Lemma handshake_is_answered_witness :
  exists w', connector_call_internal_message 0 connector_internal_handshake_uuid 1
      (waiting_world empty_queue empty_queue) = Done SUBSTANCE_CONNECTOR_SUCCESS w' /\
    trace w' = [SignalOutbound].
Proof.
  assert (Hq : lq_repr waiting_memory empty_queue []) by (constructor; try reflexivity; constructor).
  assert (Hcs : cstring [97; 98]) by (repeat constructor; lia).
  destruct (handshake_is_answered (waiting_world empty_queue empty_queue) 0
    (ContextStruct tcp_connected_bits 5 0 0 0 0) None [97; 98] [97; 98] 1 [] waiting_memory_wf
    ltac:(by split) ltac:(lia) eq_refl eq_refl Hcs eq_refl ltac:(cbn; lia) Hcs eq_refl ltac:(cbn; lia)
    ltac:(done) Hq) as [(answer & m' & q' & new & Hrun & _) _].
  eexists. split; [exact Hrun | reflexivity].
Defined.

(** The comparison passes its arguments in the opposite order to the one
    [bsearch] expects.  With the single entry the table has today this cannot be
    noticed; with two entries sorted by their keys, as the comment on the table
    asks for, the first would not be found. *)
Lemma sorted_table_is_searched_backwards :
  let f : connector_callback_fp := fun _ _ _ => ret tt in
  let table := [InternCallback connector_internal_handshake_uuid f;
                InternCallback connector_internal_log_uuid f] in
  connector_compare_uuid connector_internal_handshake_uuid connector_internal_log_uuid = -1 /\
  find_callback_in (E := simulation) table connector_internal_handshake_uuid = None /\
  is_Some (find_callback_in (E := simulation) (rev table) connector_internal_handshake_uuid).
Proof. split; [reflexivity|]. split; [reflexivity | by eexists]. Qed.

WORK TO COMPLETE: Beginning with the line holding "assert (Hq : lq_repr" and ending with the line holding "this cannot be", write out the stretch of material above exactly; add no further lines.

RESPONSE TO THE TASK:
  assert (Hq : lq_repr waiting_memory empty_queue []) by (constructor; try reflexivity; constructor).
  assert (Hcs : cstring [97; 98]) by (repeat constructor; lia).
  destruct (handshake_is_answered (waiting_world empty_queue empty_queue) 0
    (ContextStruct tcp_connected_bits 5 0 0 0 0) None [97; 98] [97; 98] 1 [] waiting_memory_wf
    ltac:(by split) ltac:(lia) eq_refl eq_refl Hcs eq_refl ltac:(cbn; lia) Hcs eq_refl ltac:(cbn; lia)
    ltac:(done) Hq) as [(answer & m' & q' & new & Hrun & _) _].
  eexists. split; [exact Hrun | reflexivity].
Defined.

(** The comparison passes its arguments in the opposite order to the one
    [bsearch] expects.  With the single entry the table has today this cannot be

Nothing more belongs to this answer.